Co-signing a mortgage can help out a friend, but amps up your risk

Real estate can sometimes seem like a game of ratios: loan-to-value, debt-to-income, and so on. One comparison that typically supersedes the others in a buyer's mind is risk to reward.

When you purchase your own home, you know you'll face a few risks. You'll likely take on a significant amount of mortgage debt, have to budget for a few upgrades or repairs, and possibly be burdened by a drop in the property's value. But the rewards tend to be greater: a place to call your own, and the opportunity to increase your wealth by building up home equity.

Co-signing a mortgage, by contrast, often seems like too much risk and not enough reward.
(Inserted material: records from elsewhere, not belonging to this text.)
Lemma emits_enclose p level open close count texts f :
  nul_free open → nul_free close → count = length texts →
  emits false f (lines p (S level) texts) →
  emits true (emit (run (APPEND_STRING open ;;;
    when (bool_decide (0 < count)%nat && p) (APPEND_STRING [x0a]) ;;; f ;;;
    when (bool_decide (0 < count)%nat && p) (APPEND_INDENT level) ;;; APPEND_STRING close)))
    (enclose p level open close texts).
Proof.
  intros Ho Hc -> Hf. unfold enclose.
  replace (p && match texts with [] => false | _ => true end)
    with (bool_decide (0 < length texts)%nat && p) by (by destruct texts, p).
  apply emits_run. eapply emits_seq; [by apply emits_append|].
  eapply emits_seq; [eapply emits_when; append|]. eapply emits_seq; [exact Hf|].
  eapply emits_seq; [eapply emits_when, emits_indent|]. by apply emits_append.
Qed.

(** Looking a member up by its name finds that member. *)
Lemma getn_loop_member {W} (f : JSON_Value → W) ps k v : wf_pairs ps → (k, v) ∈ ps →
  getn_loop (map (λ p, (p.1, f p.2)) ps) k (strlen k) = Some (f v).
Proof.
  intros [Hnd Hnf _] Hin.
  assert (nul_free k) as Hk.
  { rewrite list.Forall_forall in Hnf. apply Hnf, list_elem_of_fmap. by exists (k, v). }
  rewrite getn_loop_map. unfold strlen. rewrite cstr_id by done.
  by rewrite (proj2 (getn_loop_Some ps k v Hnf Hnd Hk) Hin).
Qed.

Lemma emits_value v : wf_value v = true → numbers_fit v = true → ∀ level p,
  emits true (emit (json_serialize_to_buffer_r v level p)) (json_text p level v).
Proof.
  induction v as [|s|d|ps cap IH|items cap IH|b] using JSON_Value_ind;
    intros Hwf Hfit level p; cbn [json_serialize_to_buffer_r json_text].
  - apply emits_run. append.
  - apply emits_run, emits_string.
  - apply emits_run, emits_number. by apply bool_decide_eq_true in Hfit.
  - apply wf_value_object in Hwf as [_ Hwf]. pose proof (wf_values _ Hwf) as Hv.
    cbn [numbers_fit] in Hfit. rewrite forallb_Forall in Hfit.
    apply emits_enclose; [forall_list..|by rewrite length_map|].
    set (kts := map (λ q, (q.1, json_text p (S level) q.2)) ps).
    replace (map fst ps) with (map fst kts) by (unfold kts; by rewrite map_map).
    replace (map _ ps) with (map (λ kt, member p kt.1 kt.2) kts) by (unfold kts; by rewrite map_map).
    apply emits_object_loop; [|unfold kts; by rewrite length_map].
    apply Forall_fmap, list.Forall_forall. intros [k v] Hin. cbn [fst snd compose].
    rewrite list.Forall_forall in IH, Hv, Hfit. rewrite Nat.add_1_r.
    rewrite (getn_loop_member (λ v, json_serialize_to_buffer_r v (S level) p) ps k v Hwf Hin).
    by apply (IH (k, v) Hin); [apply (Hv (k, v))|apply (Hfit (k, v))].
  - apply wf_value_array in Hwf as [_ Hv].
    cbn [numbers_fit] in Hfit. rewrite forallb_Forall in Hfit.
    apply emits_enclose; [forall_list..|by rewrite length_map|].
    apply emits_array_loop; [|by rewrite length_map].
    apply Forall2_fmap, Forall_Forall2_diag, list.Forall_forall. intros v Hin.
    rewrite list.Forall_forall in IH, Hv, Hfit. rewrite Nat.add_1_r. auto.
  - apply emits_run. destruct b; append.
Qed.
But the arrangement can be useful if you're looking to help a friend or family member with a home purchase.

People who co-sign a mortgage know they are taking a risk, but are graciously willing to assist someone who is having trouble qualifying for a loan. Grandview Lending, an Indianapolis company, says a co-signer can help strengthen the loan application of someone who has a poor or insufficient credit history, inadequate income to cover the down payment or monthly loan expenses, or too high of a debt-to-income ratio.

Helping out a loved one is the main benefit of co-signing a mortgage. Not only will you help them get a residence, but you'll also assist them with developing a credit history and improving their credit score. One popular example of co-signing is when a parent puts their name on the mortgage to help their child buy their first home.
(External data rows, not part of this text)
(* ===== verification/ParsonRoundtrip.v ===== *)
(** * parson.c: reading back what the serializer wrote

    The parser applied to the text of a value, plain or pretty, returns the
    value with its containers trimmed to their size, for values whose numbers
    are integers below 2^53 (all that the chaincode stores) and whose nesting
    the parser accepts. *)
From S2P Require Import Prelude Utils Cdouble ParsonText Parson ParsonParse ParsonPrint.
Import Cdouble ParsonText Parson ParsonParse ParsonPrint.

Module ParsonRoundtrip.

(** The value the parser builds: containers with no spare capacity, strings up
    to their first NUL. *)
Fixpoint trim (v : JSON_Value) : JSON_Value :=
  match v with
  | JSONString s => JSONString (cstr s)
  | JSONObject (MkObject ps _) => JSONObject (MkObject (map (λ p, (p.1, trim p.2)) ps) (length ps))
  | JSONArray (MkArray items _) => JSONArray (MkArray (map trim items) (length items))
  | v => v
  end.

Fixpoint numbers (v : JSON_Value) : list double :=
  match v with
  | JSONNumber d => [d]
  | JSONObject (MkObject ps _) => flat_map (λ p, numbers p.2) ps
  | JSONArray (MkArray items _) => flat_map numbers items
  | _ => []
  end.

(** All numbers are integers a double represents exactly. *)
Definition int_numbers (v : JSON_Value) : Prop :=
  Forall (λ d, ∃ n, (Z.abs n < 2 ^ 53)%Z ∧ d = of_int n) (numbers v).

(** ** White space and first characters *)

Lemma skip_app w s : Forall (λ c, isspace c = true) w → skip_whitespaces (w ++ s) = skip_whitespaces s.
Proof. induction 1 as [|c w Hc _ IH]; [done|]. cbn. by rewrite Hc. Qed.

Lemma skip_stop c s : isspace c = false → skip_whitespaces (c :: s) = c :: s.
Proof. intros H. cbn. by rewrite H. Qed.

Definition blank (s : bytes) : Prop := Forall (λ c, isspace c = true) s.

Lemma indent_blank n : blank (indent n).
Proof. induction n; [constructor|]. apply Forall_app. split; [forall_list|done]. Qed.

(** A character a value's text starts with. *)
Definition value_head (c : byte) : bool :=
  bool_decide (c ∈ bs "[{tfn-0123456789") || bool_decide (c = x22).

Lemma value_head_facts c : value_head c = true →
  isspace c = false ∧ c ≠ x00 ∧ c ≠ xef ∧ c ≠ x5d.
Proof. intros H. split_and!; revert H; byte_cases c. Qed.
A co-signer will be released from their obligations once the mortgage is paid off, but they can also get out of the arrangement earlier if need be. Michael Burge, writing for the financial site NerdWallet, says the borrower might be able to refinance the loan on their own after a few years of payments, thus releasing the co-signer.

Co-signing arrangements can be helpful in a number of other scenarios as well. Julian Hebron, writing for the real estate Zillow, says some examples include divorcees who are taking over a home from an ex or self-employed buyers whose tax records may make them less likely to qualify for a mortgage.
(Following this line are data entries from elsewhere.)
Lemma dotremove_outcome name : ∀ o comp, obj_ok o → nul_free (comp ++ name) →
  ∃ st o', dotremove_scan (Some o) comp name = (st, Some o') ∧ dot_outcome o comp name None st o' ∧
    (st = JSONSuccess ↔ is_Some (dotget_scan (Some o) comp name)).
Proof.
  induction name as [|c name IH]; intros o comp Hok Hn; cbn [dotremove_scan dotget_scan].
  { rewrite app_nil_r in Hn. pose proof (remove_map o comp Hok) as Hr. rewrite get_value_map by done.
    destruct (object_map o !! cstr comp) as [w|] eqn:El; [destruct Hr as (o' & Hr & Hok' & Hm)|];
      unfold json_object_remove in Hr; rewrite Hr.
    - exists JSONSuccess, o'. split; [done|]. split; [|by split]. split; [done| |done]. intros _.
      cbn [dotget_scan]. by rewrite get_value_map, Hm, lookup_delete_eq.
    - exists JSONFailure, o. split; [done|]. split; [by split|]. by split; [|intros [? ?]]. }
  case_bool_decide as Ec.
  2:{ destruct (IH o (comp ++ [c])) as (st & o' & -> & [H1 H2 H3] & H4); [done|by rewrite <-app_assoc|].
      exists st, o'. split; [done|]. split; [|done]. split; [done| |done]. cbn [dotget_scan]. by rewrite bool_decide_false. }
  subst c. apply Forall_app in Hn as [Hnc Hnn]. apply Forall_cons_iff in Hnn as [_ Hnn].
  rewrite getn_value_map by done.
  assert (∀ name, dotget_scan None [] name = None) as Hnone.
  { intros n. generalize (@nil byte). induction n as [|d n IHn]; intros comp'; cbn; [done|]. by case_bool_decide. }
  destruct (object_map o !! comp) as [w|] eqn:El; [destruct w as [|?|?|inner|?|?]|].
  4:{ destruct (IH inner []) as (st & inner' & -> & Ho & H4); [by eapply obj_ok_inner|done|].
      exists st. eexists. split; [done|]. split; [by eapply dot_outcome_inner|done]. }
  all: exists JSONFailure, o; split; [done|]; split; [by split|]; cbn; rewrite Hnone; by split; [|intros [? ?]].
Qed.

(** Dotted names. Setting a value under a dotted name (creating the objects
    on the way) keeps the object well formed; if it succeeds, looking the same
    name up gives the value; if it fails, nothing changed. Removing a dotted
    name succeeds exactly when the lookup finds it, and afterwards the lookup
    finds nothing. *)
Theorem dotted_names o name v : obj_ok o → wf_value v = true →
  (∃ st o', json_object_dotset_value (Some o) name (Some v) false = (st, Some o') ∧ obj_ok o' ∧
     (st = JSONSuccess → json_object_dotget_value (Some o') name = Some v) ∧
     (st = JSONFailure → o' = o)) ∧
  (∃ st o', json_object_dotremove (Some o) name = (st, Some o') ∧ obj_ok o' ∧
     (st = JSONSuccess ↔ is_Some (json_object_dotget_value (Some o) name)) ∧
     (st = JSONSuccess → json_object_dotget_value (Some o') name = None) ∧
     (st = JSONFailure → o' = o)).
Proof.
  intros Hok Hw. split.
  - destruct (dotset_outcome (cstr name) o [] v Hok (cstr_nul_free name) Hw) as (st & o' & E & []).
    exists st, o'. done.
  - destruct (dotremove_outcome (cstr name) o [] Hok (cstr_nul_free name)) as (st & o' & E & [] & ?).
    exists st, o'. done.
Qed.

(** ** Deep copies *)

Lemma number_close_refl d : is_finite d = true → json_number_close d d = true.
Proof.
  destruct d as [b|b| |b m e]; intros H; try done; [by destruct b|].
  unfold json_number_close, SFsub. cbn zeta. by rewrite Z.sub_diag.
Qed.

(** The values of a deep copy, for values that have one. *)
Definition copy (v : JSON_Value) : JSON_Value := default JSONNull (json_value_deep_copy v).

Lemma copy_pairs_loop copies todo : ∀ done cap, wf_pairs (done ++ todo) → length done <= cap →
  Forall (λ q, getn_loop copies q.1 (strlen q.1) = Some (Some q.2)) todo →
  ∃ cap', copy_pairs copies (names todo) (Some (MkObject done cap)) = Some (MkObject (done ++ todo) cap') ∧
    length (done ++ todo) <= cap'.
Proof.
  induction todo as [|[k v] todo IH]; intros dn cap Hwf Hcap Hl.
  { exists cap. by rewrite app_nil_r. }
  apply Forall_cons_iff in Hl as [Hk Hl]. cbn [names map fst snd copy_pairs] in *. rewrite Hk.
  pose proof Hwf as [Hnd Hnf _]. unfold names in Hnd, Hnf. rewrite map_app in Hnd, Hnf. cbn [map fst] in Hnd, Hnf.
  apply Forall_app in Hnf as [Hnf Hkn]. apply Forall_cons_iff in Hkn as [Hkn _].
  destruct (json_object_add _ _ _) as [st o'] eqn:E.
  apply json_object_add_spec in E as [(-> & _ & cap' & -> & Hc)|(_ & Hin & _)]; [..|done].
  - cbn [obj_pairs] in *. rewrite (cstr_id k Hkn).
    destruct (IH (dn ++ [(k, v)]) cap') as (cap'' & E & Hlen); [by rewrite <-app_assoc| |done|].
    { rewrite length_app. cbn. specialize (Hc Hcap). lia. }
    rewrite <-app_assoc in E, Hlen. by exists cap''.
  - cbn [obj_pairs] in Hin. rewrite (cstr_id k Hkn) in Hin.
    apply list.NoDup_app in Hnd as (_ & Hd & _). destruct (Hd k Hin). apply list_elem_of_here.
Qed.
However, co-signing a mortgage also makes you just as responsible for its obligations as the borrower you are assisting. Scott Sheldon, writing for, says late payments, defaults, and other problems will impact your credit score as well as the other borrower's. Justin Harelik, writing for the financial site Bankrate, says you'll also be on the hook for any payments the other borrower misses. Co-signing can also make you liable in any lawsuits filed by a lender.

Naturally, this arrangement can lead to ruined friendships and estranged familial relationships. A co-signer can easily come to resent the person they tried to help out if they prove less than reliable in meeting the loan obligations. You might even find yourself filing a lawsuit against the other borrower to get reimbursed for their failure to make payments.

Before you agree to co-sign a mortgage, you should first consider your own situation. Burge says you'll essentially be considered another borrower when you co-sign. That means you'll need to have a sufficient debt-to-income ratio, organize the necessary paperwork to present to the loan officer, and expect to have your credit checked.

Co-signing a loan can affect your ability to borrow money in the near future. Sheldon says you might find it more difficult to qualify for new risk, such as taking out an auto loan or applying for a credit card. However, you can usually have the other borrower excluded from consideration of your own loan if you can show that they have made on-time payments for 12 months.

Use extreme caution when considering who you are willing to co-sign a mortgage with. Peter Ortiz, writing for the  National Association of Realtors, says you'll want to meet with the other borrower and have a frank discussion of their finances. Determine whether their troubles with qualifying for a mortgage are based on legitimate issues, such as self-employment or a limited credit history, or more irresponsible behaviors such as overextending their credit.

In some arrangements, the co-signer has no interest in the property and is simply helping improve another borrower's chances of qualifying for a loan. However, you might also want to have your name included on the title. This gives you the option of selling the property if the other borrower fails to meet their obligations.

Since the co-signer might live in a different area or otherwise have limited contact with the other borrower, it is important to periodically check in with them. By regularly calling or e-mailing them, you can see if they are anticipating any trouble with their monthly payment. Harelik says you can also check with the lending institution each month to make sure a payment has been deposited.

Co-signers might consider moving in with the borrower. Sheldon says this arrangement allows for a greater degree of transparency, since you'll have closer contact with the borrower and both of you will have an interest in the property. Hebron says lenders will often check in periodically to verify that the co-signer is still a resident at the address.

If you are not comfortable co-signing a mortgage, there are other ways to help out a friend or family member. Sheldon says you might make a cash gift to assist with the down payment or pay off some of their debts to reduce their debt-to-income ratio. Burge says gifts are a preferable option to loans, since the latter option will still affect the debt-to-income ratio. It can also harm the relationship if the borrower has trouble paying back the money you lend them.

You might also consider helping a friend or family member improve their finances or credit history so they are able to qualify for a mortgage on their own. This might include setting them up with a low interest credit card or helping them improve their accessible savings.